● **STUDY MATERIAL**
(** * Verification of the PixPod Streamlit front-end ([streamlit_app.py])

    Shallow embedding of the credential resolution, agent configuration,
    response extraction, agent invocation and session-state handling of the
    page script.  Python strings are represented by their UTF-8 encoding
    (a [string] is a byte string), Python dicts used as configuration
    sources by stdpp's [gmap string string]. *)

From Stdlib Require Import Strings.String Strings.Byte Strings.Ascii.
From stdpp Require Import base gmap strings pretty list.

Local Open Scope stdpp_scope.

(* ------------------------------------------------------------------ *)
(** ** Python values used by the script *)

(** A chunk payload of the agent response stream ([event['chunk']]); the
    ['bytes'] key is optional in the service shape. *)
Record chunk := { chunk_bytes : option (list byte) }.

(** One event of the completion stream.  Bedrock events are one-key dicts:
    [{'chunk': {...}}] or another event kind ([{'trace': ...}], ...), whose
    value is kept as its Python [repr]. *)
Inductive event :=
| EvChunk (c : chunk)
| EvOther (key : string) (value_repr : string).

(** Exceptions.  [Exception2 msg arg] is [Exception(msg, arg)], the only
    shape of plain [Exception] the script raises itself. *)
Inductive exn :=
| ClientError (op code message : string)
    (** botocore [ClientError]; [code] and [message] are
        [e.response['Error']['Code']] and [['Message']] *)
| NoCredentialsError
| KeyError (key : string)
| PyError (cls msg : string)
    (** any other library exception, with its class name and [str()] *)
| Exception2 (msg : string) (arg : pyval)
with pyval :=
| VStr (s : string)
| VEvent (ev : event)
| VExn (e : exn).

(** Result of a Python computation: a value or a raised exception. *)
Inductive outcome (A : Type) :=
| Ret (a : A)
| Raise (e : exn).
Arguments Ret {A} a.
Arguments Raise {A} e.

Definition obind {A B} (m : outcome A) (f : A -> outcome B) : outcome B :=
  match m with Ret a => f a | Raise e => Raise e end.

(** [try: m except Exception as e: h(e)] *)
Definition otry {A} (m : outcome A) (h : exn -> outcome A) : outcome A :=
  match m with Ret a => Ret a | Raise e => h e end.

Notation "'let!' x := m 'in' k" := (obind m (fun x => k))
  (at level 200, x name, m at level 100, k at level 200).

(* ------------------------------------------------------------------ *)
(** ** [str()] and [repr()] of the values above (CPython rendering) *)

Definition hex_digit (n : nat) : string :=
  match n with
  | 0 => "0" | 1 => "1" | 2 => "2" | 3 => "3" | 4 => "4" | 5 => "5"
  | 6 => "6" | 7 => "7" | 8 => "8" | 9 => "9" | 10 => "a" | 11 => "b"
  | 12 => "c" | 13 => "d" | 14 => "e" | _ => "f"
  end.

...

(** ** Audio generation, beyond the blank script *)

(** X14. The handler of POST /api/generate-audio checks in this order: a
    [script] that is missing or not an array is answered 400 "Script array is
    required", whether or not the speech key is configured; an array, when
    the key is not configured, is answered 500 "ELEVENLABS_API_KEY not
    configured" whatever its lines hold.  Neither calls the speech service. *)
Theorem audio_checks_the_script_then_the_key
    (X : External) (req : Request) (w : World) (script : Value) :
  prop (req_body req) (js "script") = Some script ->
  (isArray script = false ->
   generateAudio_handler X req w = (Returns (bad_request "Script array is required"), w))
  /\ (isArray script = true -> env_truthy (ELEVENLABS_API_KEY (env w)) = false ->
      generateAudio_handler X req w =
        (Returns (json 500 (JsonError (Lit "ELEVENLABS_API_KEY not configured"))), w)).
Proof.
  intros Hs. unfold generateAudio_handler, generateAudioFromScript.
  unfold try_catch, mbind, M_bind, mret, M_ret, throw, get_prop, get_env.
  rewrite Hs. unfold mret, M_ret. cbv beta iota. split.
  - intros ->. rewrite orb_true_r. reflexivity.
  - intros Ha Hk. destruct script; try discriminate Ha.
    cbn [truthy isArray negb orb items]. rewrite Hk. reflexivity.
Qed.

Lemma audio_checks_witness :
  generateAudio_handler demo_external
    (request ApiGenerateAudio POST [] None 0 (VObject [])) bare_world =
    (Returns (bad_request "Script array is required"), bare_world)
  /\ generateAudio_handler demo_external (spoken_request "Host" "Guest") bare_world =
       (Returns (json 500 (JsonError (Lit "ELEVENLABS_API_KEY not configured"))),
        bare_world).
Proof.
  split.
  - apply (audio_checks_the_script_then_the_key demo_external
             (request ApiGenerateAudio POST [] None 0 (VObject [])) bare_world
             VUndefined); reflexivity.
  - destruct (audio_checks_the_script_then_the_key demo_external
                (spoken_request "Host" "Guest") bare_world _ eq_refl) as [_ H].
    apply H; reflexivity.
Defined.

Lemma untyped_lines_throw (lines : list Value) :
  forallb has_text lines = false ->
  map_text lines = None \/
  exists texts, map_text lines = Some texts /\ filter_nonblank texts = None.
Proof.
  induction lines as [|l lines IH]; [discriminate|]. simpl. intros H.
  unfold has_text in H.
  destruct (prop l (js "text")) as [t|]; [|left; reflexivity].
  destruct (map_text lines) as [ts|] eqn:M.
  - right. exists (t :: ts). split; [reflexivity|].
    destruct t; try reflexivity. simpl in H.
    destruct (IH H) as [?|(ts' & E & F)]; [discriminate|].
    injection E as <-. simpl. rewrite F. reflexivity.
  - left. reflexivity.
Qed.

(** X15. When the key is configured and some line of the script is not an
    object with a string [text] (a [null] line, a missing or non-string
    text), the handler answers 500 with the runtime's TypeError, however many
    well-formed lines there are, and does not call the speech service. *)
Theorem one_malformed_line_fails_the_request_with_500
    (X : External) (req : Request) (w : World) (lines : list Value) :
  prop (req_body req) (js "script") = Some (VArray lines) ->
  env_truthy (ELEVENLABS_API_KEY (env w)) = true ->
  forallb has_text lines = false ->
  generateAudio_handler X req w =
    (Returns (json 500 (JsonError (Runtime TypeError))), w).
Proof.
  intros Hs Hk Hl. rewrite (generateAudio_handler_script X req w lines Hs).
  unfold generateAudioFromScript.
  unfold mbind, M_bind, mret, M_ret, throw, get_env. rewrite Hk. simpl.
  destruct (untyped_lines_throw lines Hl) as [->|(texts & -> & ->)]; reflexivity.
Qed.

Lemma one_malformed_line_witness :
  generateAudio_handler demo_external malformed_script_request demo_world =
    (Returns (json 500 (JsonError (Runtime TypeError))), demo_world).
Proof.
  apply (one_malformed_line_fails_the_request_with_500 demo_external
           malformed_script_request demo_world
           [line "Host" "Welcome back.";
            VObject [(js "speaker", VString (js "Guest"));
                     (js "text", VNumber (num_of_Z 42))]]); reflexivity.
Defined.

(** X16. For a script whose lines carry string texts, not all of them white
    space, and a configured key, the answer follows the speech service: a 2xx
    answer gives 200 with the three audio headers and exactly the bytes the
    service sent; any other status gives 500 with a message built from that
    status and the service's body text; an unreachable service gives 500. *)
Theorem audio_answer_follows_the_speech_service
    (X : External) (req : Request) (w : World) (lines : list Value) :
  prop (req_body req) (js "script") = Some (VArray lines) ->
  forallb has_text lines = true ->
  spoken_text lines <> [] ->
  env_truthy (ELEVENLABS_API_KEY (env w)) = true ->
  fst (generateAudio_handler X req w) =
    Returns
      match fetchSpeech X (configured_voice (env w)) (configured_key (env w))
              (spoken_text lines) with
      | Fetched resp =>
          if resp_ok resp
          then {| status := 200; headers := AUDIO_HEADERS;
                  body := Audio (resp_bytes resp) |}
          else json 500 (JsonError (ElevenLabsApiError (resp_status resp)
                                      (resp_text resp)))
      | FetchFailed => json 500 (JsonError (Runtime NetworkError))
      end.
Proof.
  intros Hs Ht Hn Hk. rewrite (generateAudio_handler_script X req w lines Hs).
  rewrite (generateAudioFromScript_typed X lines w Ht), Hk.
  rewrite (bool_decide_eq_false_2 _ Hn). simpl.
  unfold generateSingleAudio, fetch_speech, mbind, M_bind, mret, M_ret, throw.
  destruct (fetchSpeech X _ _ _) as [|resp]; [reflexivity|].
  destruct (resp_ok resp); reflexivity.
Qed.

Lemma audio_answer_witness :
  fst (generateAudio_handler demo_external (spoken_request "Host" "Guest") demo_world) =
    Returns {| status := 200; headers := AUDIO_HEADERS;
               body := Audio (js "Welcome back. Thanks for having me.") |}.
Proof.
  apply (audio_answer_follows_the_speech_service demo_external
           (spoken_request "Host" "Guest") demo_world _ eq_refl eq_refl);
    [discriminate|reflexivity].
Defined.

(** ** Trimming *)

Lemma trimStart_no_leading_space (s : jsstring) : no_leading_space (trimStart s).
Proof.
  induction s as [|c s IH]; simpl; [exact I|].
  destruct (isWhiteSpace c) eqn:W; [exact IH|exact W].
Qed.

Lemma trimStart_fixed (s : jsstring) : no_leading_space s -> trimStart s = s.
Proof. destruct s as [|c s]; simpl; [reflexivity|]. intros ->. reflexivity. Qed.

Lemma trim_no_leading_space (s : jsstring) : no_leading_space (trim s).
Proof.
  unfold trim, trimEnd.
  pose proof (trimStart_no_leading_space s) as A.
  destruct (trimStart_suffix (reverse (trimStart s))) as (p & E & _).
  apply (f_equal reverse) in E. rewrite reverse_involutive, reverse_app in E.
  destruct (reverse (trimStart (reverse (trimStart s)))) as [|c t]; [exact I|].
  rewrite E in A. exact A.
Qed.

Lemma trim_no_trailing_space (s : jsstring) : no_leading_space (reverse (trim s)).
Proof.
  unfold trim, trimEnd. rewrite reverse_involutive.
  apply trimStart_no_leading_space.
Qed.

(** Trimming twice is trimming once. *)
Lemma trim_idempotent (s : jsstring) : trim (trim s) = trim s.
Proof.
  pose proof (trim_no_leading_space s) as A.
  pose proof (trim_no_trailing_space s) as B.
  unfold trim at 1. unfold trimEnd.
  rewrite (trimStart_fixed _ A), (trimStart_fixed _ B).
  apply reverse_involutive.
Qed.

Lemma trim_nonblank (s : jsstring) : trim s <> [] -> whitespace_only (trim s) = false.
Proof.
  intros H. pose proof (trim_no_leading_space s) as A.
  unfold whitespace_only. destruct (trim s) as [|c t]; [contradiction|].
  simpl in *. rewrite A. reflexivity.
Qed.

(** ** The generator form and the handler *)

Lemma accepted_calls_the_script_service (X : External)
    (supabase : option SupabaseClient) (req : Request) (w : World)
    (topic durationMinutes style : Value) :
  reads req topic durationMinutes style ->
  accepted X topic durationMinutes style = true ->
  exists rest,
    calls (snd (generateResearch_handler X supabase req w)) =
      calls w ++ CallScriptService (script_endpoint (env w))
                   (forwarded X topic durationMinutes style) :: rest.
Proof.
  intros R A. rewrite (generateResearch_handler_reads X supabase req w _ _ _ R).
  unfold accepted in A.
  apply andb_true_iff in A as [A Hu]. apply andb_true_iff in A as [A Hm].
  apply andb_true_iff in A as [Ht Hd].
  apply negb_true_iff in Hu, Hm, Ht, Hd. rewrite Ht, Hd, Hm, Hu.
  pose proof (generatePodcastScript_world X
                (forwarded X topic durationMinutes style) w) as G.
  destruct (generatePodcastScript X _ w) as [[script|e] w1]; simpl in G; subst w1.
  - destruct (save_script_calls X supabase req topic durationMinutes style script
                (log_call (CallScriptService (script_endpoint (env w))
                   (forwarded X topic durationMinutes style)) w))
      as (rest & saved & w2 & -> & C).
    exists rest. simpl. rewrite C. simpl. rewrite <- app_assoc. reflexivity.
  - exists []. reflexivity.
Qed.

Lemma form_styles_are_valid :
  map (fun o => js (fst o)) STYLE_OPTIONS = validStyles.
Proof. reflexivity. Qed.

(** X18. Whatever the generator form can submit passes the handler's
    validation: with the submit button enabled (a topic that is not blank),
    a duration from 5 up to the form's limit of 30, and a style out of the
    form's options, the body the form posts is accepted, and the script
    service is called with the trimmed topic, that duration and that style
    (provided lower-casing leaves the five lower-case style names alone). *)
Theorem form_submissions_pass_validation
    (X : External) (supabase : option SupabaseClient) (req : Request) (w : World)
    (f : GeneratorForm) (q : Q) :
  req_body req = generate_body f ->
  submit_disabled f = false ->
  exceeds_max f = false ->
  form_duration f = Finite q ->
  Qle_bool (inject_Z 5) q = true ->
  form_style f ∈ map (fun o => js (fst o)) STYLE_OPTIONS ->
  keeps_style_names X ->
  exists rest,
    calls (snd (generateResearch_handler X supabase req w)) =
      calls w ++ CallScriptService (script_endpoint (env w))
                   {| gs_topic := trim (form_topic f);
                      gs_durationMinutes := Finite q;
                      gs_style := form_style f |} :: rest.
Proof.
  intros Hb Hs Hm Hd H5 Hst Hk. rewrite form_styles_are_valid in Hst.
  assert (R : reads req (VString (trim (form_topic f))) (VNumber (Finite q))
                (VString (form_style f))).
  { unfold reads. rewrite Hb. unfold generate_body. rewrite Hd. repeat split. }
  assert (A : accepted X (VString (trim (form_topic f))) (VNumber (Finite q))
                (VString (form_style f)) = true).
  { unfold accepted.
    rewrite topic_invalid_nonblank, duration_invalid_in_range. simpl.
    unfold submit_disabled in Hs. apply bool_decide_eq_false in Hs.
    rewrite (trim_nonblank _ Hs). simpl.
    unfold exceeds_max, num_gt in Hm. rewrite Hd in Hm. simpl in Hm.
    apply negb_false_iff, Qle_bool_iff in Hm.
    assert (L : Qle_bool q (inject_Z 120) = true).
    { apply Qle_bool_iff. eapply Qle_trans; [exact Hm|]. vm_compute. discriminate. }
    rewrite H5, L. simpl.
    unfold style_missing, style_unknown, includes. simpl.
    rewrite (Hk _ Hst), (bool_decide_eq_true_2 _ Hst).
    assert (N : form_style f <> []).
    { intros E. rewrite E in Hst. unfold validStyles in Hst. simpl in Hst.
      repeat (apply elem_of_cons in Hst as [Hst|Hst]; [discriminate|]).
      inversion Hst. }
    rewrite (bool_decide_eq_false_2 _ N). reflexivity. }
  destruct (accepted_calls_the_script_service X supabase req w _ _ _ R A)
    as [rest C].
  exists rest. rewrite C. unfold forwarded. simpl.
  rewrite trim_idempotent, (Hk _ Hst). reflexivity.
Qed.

● **THE PROBLEM**
Where does "trimEnd" appear in the listing? Show every line that has it.

● **EXERCISE SOLUTION**
  unfold trim, trimEnd.
  unfold trim, trimEnd. rewrite reverse_involutive.
  unfold trim at 1. unfold trimEnd.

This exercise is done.